A obsolescência desta teoria se
deve por causa das modernas formas de vida nas sociedades industriais
avançadas: o pai (ou a família dominada por ele) já não é mais o núcleo
transmissor do princípio de realidade que antes submetia, sob coação física, o
sujeito, tornando-o obediente a tal agente. Nestas sociedades, os filhos saem
mais cedo de casa, podem escolher seus postos de trabalho (não herdando os do
pai) e há muita “liberdade” sexual. Já não há mais o pai, o que torna a teoria
insustentável.
Entretanto, Marcuse, apesar de
evidenciar que a teoria tornou-se obsoleta, ultrapassada no sentido individual,
explicita sua verdade de forma ainda mais necessária ao nível social. Enquanto
que ao nível do indivíduo e voltada para a terapia (adequando o indivíduo à
ordem), esta teoria parece inadequada; pode ela servir apenas para auxiliar na
compreensão dos processos psíquicos individuais nas sociedades industriais
avançadas. Isto porque nestas sociedades, onde já não existe a figura do pai,
constitui-se um modelo heterônomo em relação ao indivíduo. Nas sociedades de
massas, o sujeito histórico foi substituído pela produtividade. Esta é a
verdadeira fonte de dominação que, uma vez posta em movimento, atingiu um
estágio no qual se movimenta a si mesma. É ela que determina os valores sociais
a serem seguidos porque estabelece uma relação com os indivíduos. Visando
satisfazer as necessidades básicas dos seres humanos, com o tempo criou-se
necessidades supérfluas que precisam ser consumidas e que tal consumo se
apresenta como satisfação compensatória das energias pulsionais eróticas,
fazendo-se acreditar que se é livre por poder obter bens (basta ver as
propagandas da Honda, Coca-cola, Volksvagem, por exemplo, em que se associa a
ideia de liberdade apenas adquirindo tal produto!).
Portanto, não há sujeito
dominante. Há sim uma massa amorfa que oscila entre produtos fungíveis que
necessita de líderes e estes, de forma secundária (já que dominante é o sistema
produtivo) são também fungíveis e supérfluos. Estes líderes ou grupos aos quais
pertencem certa massa coletiva estabelecem vínculos sentimentais com seus
indivíduos e a identificação do EGO com o pai é substituída pela identificação
com o EGO coletivo. O problema consiste no desequilíbrio entre as duas pulsões.

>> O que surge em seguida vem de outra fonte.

(** The device accepts the features and has a queue that is large enough. *)
Definition accepts (guest : Z -> Z) (l : list io_event) (ptr : Z) : bool :=
  Z.testbit (reply guest l ptr) 3 && (128 <=? room guest l ptr).

Lemma negotiate_ok guest ptr s :
  negotiate guest ptr s =
    if Z.testbit (reply guest (io s) ptr) 3 then
      if 128 <=? room guest (io s) ptr
      then Done (Some (host_of (io s) ptr), with_io (agreed guest (io s) ptr) s)
      else Done (None, with_io (agreed guest (io s) ptr ++
                                  (Wr Uart.UART <$> Fmt.str "queue size fail...")) s)
    else Done (None, with_io (asked guest (io s) ptr ++
                 (Wr Uart.UART <$> Fmt.str "features fail...") ++ [Wr (ptr + 0x70) 128]) s).
Proof.
  rewrite <- (with_io_id s) at 1. generalize (io s) as l. intros l. unfold negotiate.
  rewrite !reg_eq. cbn [MmioOffsets_val val32 Z.lor Pos.lor].
  rewrite 3!write_bind, <- !app_assoc. cbn [app]. fold (greet ptr).
  rewrite read_bind. change (8 * 4) with 32. fold (host_of l ptr).
  rewrite 2!write_bind, <- 2!(app_assoc (l ++ greet ptr)). cbn [app].
  rewrite read_bind. change (8 * 4) with 32.
  change ((l ++ greet ptr) ++ _) with (offer guest l ptr). fold (reply guest l ptr).
  fold (asked guest l ptr). rewrite features_ok_bit.
  destruct (Z.testbit (reply guest l ptr) 3); cbn [negb].
  - rewrite read_bind, write_bind. change (8 * 4) with 32. fold (asked guest l ptr).
    fold (room guest l ptr). rewrite <- app_assoc. cbn [app]. fold (agreed guest l ptr).
    destruct (Z.leb_spec 128 (room guest l ptr)).
    + by rewrite (proj2 (Z.ltb_ge _ _)).
    + rewrite (proj2 (Z.ltb_lt _ _)) by done. by rewrite print_bind.
  - rewrite print_bind, write_bind, <- !app_assoc. done.
Qed.

(** The accesses that give a device its queue [n], at [qp]. *)
Definition queue_given (ptr n qp : Z) : list io_event :=
  [Wr (ptr + 0x30) n; Wr (ptr + 0x28) 4096; Wr (ptr + 0x40) (qp mod 2 ^ 32 / 4096)].

Lemma add_queue_ok ptr n l s qp k' :
  Page.zalloc 2 (kern_of s) = Done (qp, k') ->
  add_queue ptr n (with_io l s) = Done (qp, with_io (l ++ queue_given ptr n qp) (with_kern k' s)).
Proof.
  intros E. unfold add_queue. rewrite !reg_eq. cbn [MmioOffsets_val].
  change ((sizeof_Queue + Page.PAGE_SIZE - 1) / Page.PAGE_SIZE) with 2.
  rewrite write_bind. erewrite bind_done by (apply zoom_done; exact E).
  change (with_kern k' (with_io ?l ?s)) with (with_io l (with_kern k' s)).
  rewrite !write_bind, <- !app_assoc. done.
Qed.

Lemma dev_index_ok i : 0 <= i < 8 -> dev_index (MMIO_VIRTIO_START + 0x1000 * i) = Done i.
Proof.
  intros Hi. unfold dev_index. rewrite uint_ok by (unfold MMIO_VIRTIO_START; lia).
  cbn [mbind outcome_bind]. rewrite Z.shiftr_div_pow2 by lia. f_equal.
  replace (MMIO_VIRTIO_START + 0x1000 * i - MMIO_VIRTIO_START) with (i * 2 ^ 12) by lia.
  by rewrite Z.div_mul.
Qed.
(* ===== verification/Block.v ===== *)
(** * block.rs: the block driver

    A request is a chain of three descriptors: the header, the caller's
    buffer and the status byte.  The request's struct lives on the kernel heap
    until the device has used the chain. *)

From S2P Require Import Prelude Memory Cpu PageAlloc Kmem Mmu MinixLayout Lock Process Console World Boxes Uart Virtio.
Import Mem Process World Boxes Virtio.

Module Block.
Import (notations) String.

(** ** The request in memory *)

Definition sizeof_Header : Z := 16.
Definition sizeof_Status : Z := 1.
Definition sizeof_Request : Z := 32.

(** Offsets of the fields of [Request]. *)
Definition blktype_off : Z := 0.
Definition reserved_off : Z := 4.
Definition sector_off : Z := 8.
Definition data_off : Z := 16.
Definition status_off : Z := 24.
Definition watcher_off : Z := 28.

Definition VIRTIO_BLK_T_IN : Z := 0.
Definition VIRTIO_BLK_T_OUT : Z := 1.
Definition VIRTIO_BLK_S_OK : Z := 0.
Definition VIRTIO_BLK_S_IOERR : Z := 1.
Definition VIRTIO_BLK_S_UNSUPP : Z := 2.
Definition VIRTIO_BLK_F_RO : Z := 5.

Inductive BlockErrors := Success | BlockDeviceNotFound | InvalidArgument | ReadOnly.

(** The arguments of the kernel processes below. *)
Record ProcArgs := mkArgs { a_pid : Z; a_dev : Z; a_buffer : Z; a_size : Z; a_offset : Z }.

Section Block.
Context `{Profile} `{Linker} `{Bus}.
(** Fuel: chunks of the heap, and entries of a used ring. *)
Context (fuel : nat).

(** ** Setup *)

Definition setup_block_device (ptr : Z) : W bool :=
  idx ← lift (dev_index ptr);
  let ro_bit := Z.shiftl 1 VIRTIO_BLK_F_RO in
  o ← negotiate (fun host => Z.land host (unot 32 ro_bit)) ptr;
  match o with
  | None => mret false
  | Some host_features =>
      let ro := negb (Z.land host_features ro_bit =? 0) in
      queue_ptr ← add_queue ptr 0;
      let bd := mkBd queue_ptr ptr 0 0 ro in
      s ← get;
      l ← lift (set_slot (BLOCK_DEVICES s) idx (Some bd));
      _ ← modify (with_block l);
      _ ← write_volatile (reg ptr Status) live_bits;
      mret true
  end.

(** ** Requests *)

(** The descriptor goes behind the last one; the index is returned, with the
    device that counts on. *)
Definition fill_next_descriptor (bd : BlockDevice) (desc : Descriptor) : W (Z * BlockDevice) :=
  idx ← lift (next_idx (bd_idx bd));
  let bd := mkBd (bd_queue bd) (bd_dev bd) idx (bd_ack_used_idx bd) (bd_read_only bd) in
  let q := bd_queue bd in
  _ ← set_desc q idx desc;
  f ← load 2 q (desc_off idx + 12);
  _ ← (if negb (Z.land f VIRTIO_DESC_F_NEXT =? 0) then
         n ← lift (next_idx idx);
         save 2 q (desc_off idx + 14) n
       else mret tt);
  mret (idx, bd).

Definition block_op (dev buffer size offset : Z) (write : bool) (watcher : Z)
    : W (BlockErrors + Z) :=
  i ← lift (usize (dev - 1));
  s ← get;
  slot ← lift (index (BLOCK_DEVICES s) i);
  match slot with
  | Some bdev =>
      if bd_read_only bdev && write then
        _ ← Uart.println (Fmt.str "Trying to write to read/only!");
        mret (inl ReadOnly)
      else if negb (size mod 512 =? 0) then mret (inl InvalidArgument)
      else
        let sector := offset / 512 in
        blk_request ← on_kern (Kmem.kmalloc fuel sizeof_Request);
        '(head_idx, bdev) ← fill_next_descriptor bdev
          (mkDesc blk_request (as_u32 sizeof_Header) VIRTIO_DESC_F_NEXT 0);
        _ ← save 8 blk_request sector_off sector;
        _ ← save 4 blk_request blktype_off (if write then VIRTIO_BLK_T_OUT else VIRTIO_BLK_T_IN);
        _ ← save 8 blk_request data_off buffer;
        _ ← save 4 blk_request reserved_off 0;
        _ ← save 1 blk_request status_off 111;
        _ ← save 2 blk_request watcher_off watcher;
        '(_, bdev) ← fill_next_descriptor bdev
          (mkDesc buffer size
             (Z.lor VIRTIO_DESC_F_NEXT (if negb write then VIRTIO_DESC_F_WRITE else 0)) 0);
        '(_, bdev) ← fill_next_descriptor bdev
          (mkDesc (blk_request + status_off) (as_u32 sizeof_Status) VIRTIO_DESC_F_WRITE 0);
        _ ← push_avail (bd_queue bdev) head_idx;
        _ ← write_volatile (reg (bd_dev bdev) QueueNotify) 0;
        _ ← modify (fun s => with_block (<[Z.to_nat i := Some bdev]> (BLOCK_DEVICES s)) s);
        mret (inr size)
  | None => mret (inl BlockDeviceNotFound)
  end.

Definition read (dev buffer size offset : Z) : W (BlockErrors + Z) :=
  block_op dev buffer size offset false 0.
Definition write (dev buffer size offset : Z) : W (BlockErrors + Z) :=
  block_op dev buffer size offset true 0.

(** ** Interrupts *)

(** The frame of the process with this pid; there is none for null. *)
Definition frame_of (p : Z) : W Z :=
  o ← on_procs (get_by_pid p);
  s ← get;
  match o with
  | Some k =>
      pl ← lift (unwrap (PROCESS_LIST (procs_of s)));
      proc ← lift (unwrap (pl !! k));
      mret (frame proc)
  | None => lift Fault
  end.

(** One round of the loop of [pending], for the element at [ack_used_idx]. *)
Definition complete_one (bd : BlockDevice) : W BlockDevice :=
  let q := bd_queue bd in
  id ← load 4 q (used_ring_off (bd_ack_used_idx bd mod VIRTIO_RING_SIZE));
  let bd := mkBd q (bd_dev bd) (bd_idx bd) ((bd_ack_used_idx bd + 1) mod 2 ^ 16)
              (bd_read_only bd) in
  _ ← lift (assert_ (id <? VIRTIO_RING_SIZE));
  rq ← load 8 q (desc_off id);
  pid_of_watcher ← load 2 rq watcher_off;
  _ ← (if 0 <? pid_of_watcher then
         _ ← on_procs (set_running pid_of_watcher);
         f ← frame_of pid_of_watcher;
         status ← load 1 rq status_off;
         save 8 f (8 * 10) status
       else mret tt);
  _ ← on_kern (Kmem.kfree fuel rq);
  mret bd.

(** [while bd.ack_used_idx != queue.used.idx] *)
Fixpoint pending (k : nat) (bd : BlockDevice) : W BlockDevice :=
  match k with
  | O => lift NoFuel
  | S k' =>
      u ← load 2 (bd_queue bd) used_idx_off;
      if bd_ack_used_idx bd =? u then mret bd
      else bd ← complete_one bd; pending k' bd
  end.

Definition handle_interrupt (idx : Z) : W unit :=
  s ← get;
  slot ← lift (index (BLOCK_DEVICES s) idx);
  match slot with
  | Some bdev =>
      bdev ← pending fuel bdev;
      modify (fun s => with_block (<[Z.to_nat idx := Some bdev]> (BLOCK_DEVICES s)) s)
  | None =>
      n ← lift (usize (idx + 1));
      Uart.println (Fmt.str "Invalid block device for interrupt " ++ Fmt.dec n)
  end.

(** ** Block processes *)

Section Processes.
Context `{Repr ProcArgs}.
(** Addresses of functions, placed by the linker. *)
Context (ra_delete_proc read_proc_fn write_proc_fn : Z).

Definition read_proc (args_addr : Z) : W unit :=
  args ← Box_read args_addr;
  _ ← block_op (a_dev args) (a_buffer args) (a_size args) (a_offset args) false (a_pid args);
  Box_drop fuel args_addr.

Definition process_read (pid dev buffer size offset : Z) : W unit :=
  boxed_args ← Box_new fuel (mkArgs pid dev buffer size offset);
  _ ← on_procs (set_waiting pid);
  _ ← on_procs (add_kernel_process_args ra_delete_proc read_proc_fn boxed_args);
  mret tt.

Definition write_proc (args_addr : Z) : W unit :=
  args ← Box_read args_addr;
  _ ← block_op (a_dev args) (a_buffer args) (a_size args) (a_offset args) true (a_pid args);
  Box_drop fuel args_addr.

Definition process_write (pid dev buffer size offset : Z) : W unit :=
  boxed_args ← Box_new fuel (mkArgs pid dev buffer size offset);
  _ ← on_procs (set_waiting pid);
  _ ← on_procs (add_kernel_process_args ra_delete_proc write_proc_fn boxed_args);
  mret tt.
End Processes.
End Block.
End Block.
Lemma answer_heap : heap_ok (with_mem m2 k) cs'.
Proof.
  apply (heap_write (with_mem m1 k)); [exact Hheap1|]. cbn [mem with_mem KMEM_HEAD].
  intros x Hx Hp. change (outside (with_mem m1 k) x) with (outside k x) in Hx.
  destruct Hdev as [_ _ _ _ _ Hap]. unfold sizeof_Queue in Hap.
  apply (an_frame _ _ _ _ _ _ _ Hans).
  - unfold outside, sizeof_Queue in *. lia.
  - intros ->. apply Hp. exists (rq - 8), z. rewrite Hlive. split; [by left|lia].
  - destruct (Z.lt_ge_cases x dst); [by left|].
    destruct (Z.lt_ge_cases x (dst + zlen data)); [|by right].
    destruct (tg_owned _ _ _ _ _ _ Htgt x ltac:(lia)) as [Ho|Ho]; [done|].
    destruct Hp. by eapply payload_kept.
Qed.

Lemma answer_used : used_idx m1 q = bd_ack_used_idx bd.
Proof.
  rewrite <- Hquiet. unfold used_idx, used_idx_off. apply rdn_ext. intros x Hx.
  destruct Hdev as [_ _ _ _ _ Hap]. unfold sizeof_Queue in Hap.
  apply (sub_frame _ _ _ _ _ _ _ _ _ Hsub); unfold outside; lia.
Qed.

Lemma answer_head : addr (desc_at m2 q h) = rq.
Proof.
  pose proof (sub_chain _ _ _ _ _ _ _ _ _ Hsub 0) as E. apply (f_equal (fmap addr ∘ head)) in E.
  rewrite (desc_at_ext m1).
  - cbn [compose chain Nat.add head request_chain fmap option_fmap option_map addr] in E. congruence.
  - unfold desc_off. intros x Hx. pose proof (Z.mod_pos_bound (bd_idx bd + 1) 128 ltac:(lia)).
    apply answer_queue. lia.
Qed.

Lemma answer_watcher : rdn 2 m2 (rq + watcher_off) = w /\ rdn 1 m2 (rq + status_off) = 0.
Proof.
  pose proof rq_inside. destruct Hdev as [_ _ _ _ _ Hap]. unfold sizeof_Queue in Hap.
  split.
  - transitivity (watcher (request_at m1 rq)); [|by rewrite (sub_request _ _ _ _ _ _ _ _ _ Hsub)].
    unfold request_at. cbn [watcher]. unfold watcher_off. apply rdn_ext. intros x Hx.
    apply (an_frame _ _ _ _ _ _ _ Hans); [unfold sizeof_Queue; lia|lia|apply rq_not_data; lia].
  - rewrite rdn_1. exact (an_status _ _ _ _ _ _ _ Hans).
Qed.

(** The state when the device is done. *)
Context (L : list (option BlockDevice)) (I : list io_event).
Abbreviation s2 := (with_block L (with_io I (with_memory m2 s))).

Lemma answer_watched : watched s2 w l1 p l2.
Proof.
  destruct Hwt as [El Epid Hb Hf Hfr]. split; [exact El|done|done| |done].
  change (mem_of s2) with m2. rewrite <- Hf. apply find_pid_ext, Forall_forall. intros p' Hin.
  apply rd64_ext. intros x Hx. unfold pid_addr in Hx. eapply answer_frame; [done|lia].
Qed.

Lemma answer_idx : used_idx m2 q = (bd_ack_used_idx bd + 1) mod 2 ^ 16.
Proof. by rewrite (an_idx _ _ _ _ _ _ _ Hans), answer_used. Qed.

(** The request is completed: the watcher is woken with the status and the request
    given back. *)
Lemma answer_complete fuel i :
  0 <= i < 128 -> (length cs' < fuel)%nat -> 0 < w ->
  exists m3 cs3, complete_one fuel (advance bd i) s2 =
      Done (acked (advance bd i), with_memory m3 (running s2 l1 p l2)) /\
    heap_ok (with_mem m3 k) cs3 /\
    live (KMEM_HEAD k) cs3 ≡ₚ live (KMEM_HEAD k) cs /\ (length cs3 <= length cs')%nat /\
    rdn 8 m3 (frame p + 80) = 0 /\
    (forall x, x < frame p + 80 \/ frame p + 88 <= x ->
       outside k x \/ payload (KMEM_HEAD k) cs x -> byte m3 x = byte m2 x).
Proof.
  intros Hi' Hf Hw. destruct answer_watcher as [Ew Est].
  pose proof Hdev as [Hheap Hq Hi Hack Hmax Hap]. pose proof rq_inside. pose proof (heap_pos _ _ Hheap).
  pose proof (proj1 (Forall_forall _ _) Hclear p ltac:(apply elem_of_app; right; by left)) as [Hfo Hfa].
  assert (used_id m2 q (bd_ack_used_idx bd mod 128) = h) as Eid
    by (rewrite <- answer_used; exact (an_id _ _ _ _ _ _ _ Hans)).
  destruct (complete_one_ok fuel s2 cs' (advance bd i) rq z w 0 l1 p l2)
    as (m3 & cs3 & E & Hok3 & Hl3 & Hlen3 & Ha0 & Hb3); try exact answer_watched; try done; try lia.
  - by split; [exact answer_heap|..].
  - cbn [bd_queue bd_ack_used_idx advance]. change (mem_of s2) with m2. rewrite Eid.
    apply Z.mod_pos_bound. lia.
  - cbn [bd_queue bd_ack_used_idx advance]. change (mem_of s2) with m2. rewrite Eid.
    exact answer_head.
  - cbn. rewrite Hlive. by left.
  - intros x Hx. apply Hfo. lia.
  - change (KMEM_HEAD (kern_of s2)) with (KMEM_HEAD k) in *. change (mem_of s2) with m2 in *.
    rewrite Hlive in Hl3. apply Permutation_cons_inv in Hl3.
    exists m3, cs3. split_and!; try done. intros x Hx Ho. apply Hb3; [done|].
    destruct Ho as [Ho|(b & v & Hin & Hx')]; [by left|right]. exists b, v. rewrite <- Hl3. split; [done|lia].
Qed.

(** The handler finds this one used element and ends after it. *)
Lemma answer_pending fuel i :
  0 <= i < 128 ->
  (S (length cs) < fuel)%nat -> (length cs' <= S (length cs))%nat -> 0 < w ->
  exists m3 cs3, pending fuel fuel (advance bd i) s2 =
      Done (acked (advance bd i), with_memory m3 (running s2 l1 p l2)) /\
    heap_ok (with_mem m3 k) cs3 /\
    live (KMEM_HEAD k) cs3 ≡ₚ live (KMEM_HEAD k) cs /\ (length cs3 <= S (length cs))%nat /\
    rdn 8 m3 (frame p + 80) = 0 /\
    used_idx m3 q = (bd_ack_used_idx bd + 1) mod 2 ^ 16 /\
    (forall x, x < frame p + 80 \/ frame p + 88 <= x ->
       outside k x \/ payload (KMEM_HEAD k) cs x -> byte m3 x = byte m2 x).
Proof.
  intros Hi' Hf Hlen Hw. pose proof Hdev as [Hheap Hq Hi Hack Hmax Hap].
  pose proof (proj1 (Forall_forall _ _) Hclear p ltac:(apply elem_of_app; right; by left)) as [_ Hfa].
  destruct (answer_complete fuel i Hi' ltac:(lia) Hw) as (m3 & cs3 & E & Hok3 & Hl & Hlen3 & Ha0 & Hb).
  assert (used_idx m3 q = (bd_ack_used_idx bd + 1) mod 2 ^ 16) as Eu3.
  { rewrite <- answer_idx. unfold used_idx, used_idx_off. apply rdn_ext. intros x Hx.
    unfold apart, sizeof_Queue, outside in *. apply Hb; [lia|left; lia]. }
  exists m3, cs3. split_and!; [|exact Hok3|exact Hl|lia|exact Ha0|exact Eu3|exact Hb].
  destruct fuel as [|[|fuel']]; [lia|lia|]. set (fuel := S (S fuel')) in *.
  unfold fuel at 2. cbn [pending bd_queue advance].
  erewrite bind_done by (by apply load_ok). change (mem_of s2) with m2.
  fold (used_idx m2 q). rewrite answer_idx. cbn [bd_ack_used_idx advance].
  rewrite (proj2 (Z.eqb_neq _ _)).
  2:{ intros Ec. destruct (Z.eq_dec (bd_ack_used_idx bd) (2 ^ 16 - 1)) as [E1|E1].
      - rewrite E1 in Ec. done.
      - rewrite Z.mod_small in Ec by lia. lia. }
  erewrite bind_done by exact E. cbn [bd_queue acked advance].
  erewrite bind_done by (by apply load_ok). rewrite mem_of_with_memory.
  fold (used_idx m3 q). rewrite Eu3. cbn [bd_ack_used_idx acked advance].
  by rewrite Z.eqb_refl.
Qed.
End Answer.
End Done.
End BlockDone.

Se se altera a pulsão de Eros, sobrecarrega-se a de Thânatos, o que gera uma
grande quantidade de energia agressiva destrutiva acumulada que é redirecionada
para um inimigo arquetipicamente construído. É o risco da irracionalidade que
forma as sociedades afluentes onde a manutenção do sistema alienado de produção
se dá pela repressão camuflada que ocasiona o estado beligerante de caráter
permanente e em que outros agentes sociais são formadores de comportamento.